_What the task asks_.
Your response should consist of every entry, unchanged.

─── Extracted material ───

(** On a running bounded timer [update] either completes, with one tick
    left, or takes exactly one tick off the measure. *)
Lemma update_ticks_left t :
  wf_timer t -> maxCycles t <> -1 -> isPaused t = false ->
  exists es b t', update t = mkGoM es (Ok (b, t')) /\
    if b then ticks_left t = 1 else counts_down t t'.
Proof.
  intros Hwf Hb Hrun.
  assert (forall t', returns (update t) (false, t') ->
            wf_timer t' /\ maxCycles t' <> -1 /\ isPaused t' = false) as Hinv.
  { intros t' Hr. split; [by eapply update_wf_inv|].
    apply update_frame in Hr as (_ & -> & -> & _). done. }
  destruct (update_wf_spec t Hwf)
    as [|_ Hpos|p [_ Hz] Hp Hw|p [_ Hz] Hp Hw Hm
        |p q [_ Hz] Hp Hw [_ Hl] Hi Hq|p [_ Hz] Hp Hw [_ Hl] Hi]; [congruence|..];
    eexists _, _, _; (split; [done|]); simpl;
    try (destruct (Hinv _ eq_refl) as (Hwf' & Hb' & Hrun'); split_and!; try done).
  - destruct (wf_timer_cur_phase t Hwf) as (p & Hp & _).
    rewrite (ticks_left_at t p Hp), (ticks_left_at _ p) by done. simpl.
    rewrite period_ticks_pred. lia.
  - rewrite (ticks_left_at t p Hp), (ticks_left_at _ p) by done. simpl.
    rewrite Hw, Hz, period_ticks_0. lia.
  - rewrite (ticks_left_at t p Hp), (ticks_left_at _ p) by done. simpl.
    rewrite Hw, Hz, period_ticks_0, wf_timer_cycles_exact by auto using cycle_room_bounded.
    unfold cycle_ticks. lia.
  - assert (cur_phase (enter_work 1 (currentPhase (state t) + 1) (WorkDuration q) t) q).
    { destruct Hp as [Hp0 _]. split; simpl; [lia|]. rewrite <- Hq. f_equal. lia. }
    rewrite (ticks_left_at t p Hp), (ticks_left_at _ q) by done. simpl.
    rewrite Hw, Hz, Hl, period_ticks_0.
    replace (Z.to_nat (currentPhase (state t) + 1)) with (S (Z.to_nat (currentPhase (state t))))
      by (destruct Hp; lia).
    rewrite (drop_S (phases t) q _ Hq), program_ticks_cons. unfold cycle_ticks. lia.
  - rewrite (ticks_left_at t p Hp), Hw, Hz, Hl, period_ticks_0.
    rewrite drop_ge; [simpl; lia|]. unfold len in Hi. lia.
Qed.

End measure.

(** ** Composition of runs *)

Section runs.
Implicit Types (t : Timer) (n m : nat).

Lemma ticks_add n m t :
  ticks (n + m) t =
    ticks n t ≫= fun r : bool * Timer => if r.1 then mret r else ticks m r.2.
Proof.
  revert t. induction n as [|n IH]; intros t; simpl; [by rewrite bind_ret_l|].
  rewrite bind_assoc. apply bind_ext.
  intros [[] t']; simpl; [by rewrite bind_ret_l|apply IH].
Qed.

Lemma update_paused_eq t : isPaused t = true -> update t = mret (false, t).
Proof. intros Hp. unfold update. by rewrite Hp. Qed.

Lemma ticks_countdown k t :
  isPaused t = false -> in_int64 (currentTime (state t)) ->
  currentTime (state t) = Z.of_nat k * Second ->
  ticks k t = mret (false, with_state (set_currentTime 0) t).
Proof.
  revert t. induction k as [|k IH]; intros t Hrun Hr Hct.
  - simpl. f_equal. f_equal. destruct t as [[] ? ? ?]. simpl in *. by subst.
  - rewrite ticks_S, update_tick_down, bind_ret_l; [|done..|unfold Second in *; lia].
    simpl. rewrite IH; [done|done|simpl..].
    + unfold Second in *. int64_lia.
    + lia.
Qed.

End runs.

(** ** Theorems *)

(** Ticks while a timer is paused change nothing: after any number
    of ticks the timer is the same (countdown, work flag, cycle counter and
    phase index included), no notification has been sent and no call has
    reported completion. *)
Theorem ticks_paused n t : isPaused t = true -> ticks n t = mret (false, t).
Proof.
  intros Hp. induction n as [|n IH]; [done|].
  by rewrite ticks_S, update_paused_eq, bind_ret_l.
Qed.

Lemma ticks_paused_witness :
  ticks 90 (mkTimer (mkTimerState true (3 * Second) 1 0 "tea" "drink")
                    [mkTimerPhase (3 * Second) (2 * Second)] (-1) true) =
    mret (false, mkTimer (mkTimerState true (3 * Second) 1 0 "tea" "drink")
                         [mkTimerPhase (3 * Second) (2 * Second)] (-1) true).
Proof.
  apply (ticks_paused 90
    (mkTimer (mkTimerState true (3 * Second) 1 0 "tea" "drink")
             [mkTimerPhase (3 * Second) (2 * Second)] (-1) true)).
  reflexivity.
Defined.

───

_Solution to this exercise_.
(** On a running bounded timer [update] either completes, with one tick
    left, or takes exactly one tick off the measure. *)
Lemma update_ticks_left t :
  wf_timer t -> maxCycles t <> -1 -> isPaused t = false ->
  exists es b t', update t = mkGoM es (Ok (b, t')) /\
    if b then ticks_left t = 1 else counts_down t t'.
Proof.
  intros Hwf Hb Hrun.
  assert (forall t', returns (update t) (false, t') ->
            wf_timer t' /\ maxCycles t' <> -1 /\ isPaused t' = false) as Hinv.
  { intros t' Hr. split; [by eapply update_wf_inv|].
    apply update_frame in Hr as (_ & -> & -> & _). done. }
  destruct (update_wf_spec t Hwf)
    as [|_ Hpos|p [_ Hz] Hp Hw|p [_ Hz] Hp Hw Hm
        |p q [_ Hz] Hp Hw [_ Hl] Hi Hq|p [_ Hz] Hp Hw [_ Hl] Hi]; [congruence|..];
    eexists _, _, _; (split; [done|]); simpl;
    try (destruct (Hinv _ eq_refl) as (Hwf' & Hb' & Hrun'); split_and!; try done).
  - destruct (wf_timer_cur_phase t Hwf) as (p & Hp & _).
    rewrite (ticks_left_at t p Hp), (ticks_left_at _ p) by done. simpl.
    rewrite period_ticks_pred. lia.
  - rewrite (ticks_left_at t p Hp), (ticks_left_at _ p) by done. simpl.
    rewrite Hw, Hz, period_ticks_0. lia.
  - rewrite (ticks_left_at t p Hp), (ticks_left_at _ p) by done. simpl.
    rewrite Hw, Hz, period_ticks_0, wf_timer_cycles_exact by auto using cycle_room_bounded.
    unfold cycle_ticks. lia.
  - assert (cur_phase (enter_work 1 (currentPhase (state t) + 1) (WorkDuration q) t) q).
    { destruct Hp as [Hp0 _]. split; simpl; [lia|]. rewrite <- Hq. f_equal. lia. }
    rewrite (ticks_left_at t p Hp), (ticks_left_at _ q) by done. simpl.
    rewrite Hw, Hz, Hl, period_ticks_0.
    replace (Z.to_nat (currentPhase (state t) + 1)) with (S (Z.to_nat (currentPhase (state t))))
      by (destruct Hp; lia).
    rewrite (drop_S (phases t) q _ Hq), program_ticks_cons. unfold cycle_ticks. lia.
  - rewrite (ticks_left_at t p Hp), Hw, Hz, Hl, period_ticks_0.
    rewrite drop_ge; [simpl; lia|]. unfold len in Hi. lia.
Qed.

End measure.

(** ** Composition of runs *)

Section runs.
Implicit Types (t : Timer) (n m : nat).

Lemma ticks_add n m t :
  ticks (n + m) t =
    ticks n t ≫= fun r : bool * Timer => if r.1 then mret r else ticks m r.2.
Proof.
  revert t. induction n as [|n IH]; intros t; simpl; [by rewrite bind_ret_l|].
  rewrite bind_assoc. apply bind_ext.
  intros [[] t']; simpl; [by rewrite bind_ret_l|apply IH].
Qed.

Lemma update_paused_eq t : isPaused t = true -> update t = mret (false, t).
Proof. intros Hp. unfold update. by rewrite Hp. Qed.

Lemma ticks_countdown k t :
  isPaused t = false -> in_int64 (currentTime (state t)) ->
  currentTime (state t) = Z.of_nat k * Second ->
  ticks k t = mret (false, with_state (set_currentTime 0) t).
Proof.
  revert t. induction k as [|k IH]; intros t Hrun Hr Hct.
  - simpl. f_equal. f_equal. destruct t as [[] ? ? ?]. simpl in *. by subst.
  - rewrite ticks_S, update_tick_down, bind_ret_l; [|done..|unfold Second in *; lia].
    simpl. rewrite IH; [done|done|simpl..].
    + unfold Second in *. int64_lia.
    + lia.
Qed.

End runs.

(** ** Theorems *)

(** Ticks while a timer is paused change nothing: after any number
    of ticks the timer is the same (countdown, work flag, cycle counter and
    phase index included), no notification has been sent and no call has
    reported completion. *)
Theorem ticks_paused n t : isPaused t = true -> ticks n t = mret (false, t).
Proof.
  intros Hp. induction n as [|n IH]; [done|].
  by rewrite ticks_S, update_paused_eq, bind_ret_l.
Qed.

Lemma ticks_paused_witness :
  ticks 90 (mkTimer (mkTimerState true (3 * Second) 1 0 "tea" "drink")
                    [mkTimerPhase (3 * Second) (2 * Second)] (-1) true) =
    mret (false, mkTimer (mkTimerState true (3 * Second) 1 0 "tea" "drink")
                         [mkTimerPhase (3 * Second) (2 * Second)] (-1) true).
Proof.
  apply (ticks_paused 90
    (mkTimer (mkTimerState true (3 * Second) 1 0 "tea" "drink")
             [mkTimerPhase (3 * Second) (2 * Second)] (-1) true)).
  reflexivity.
Defined.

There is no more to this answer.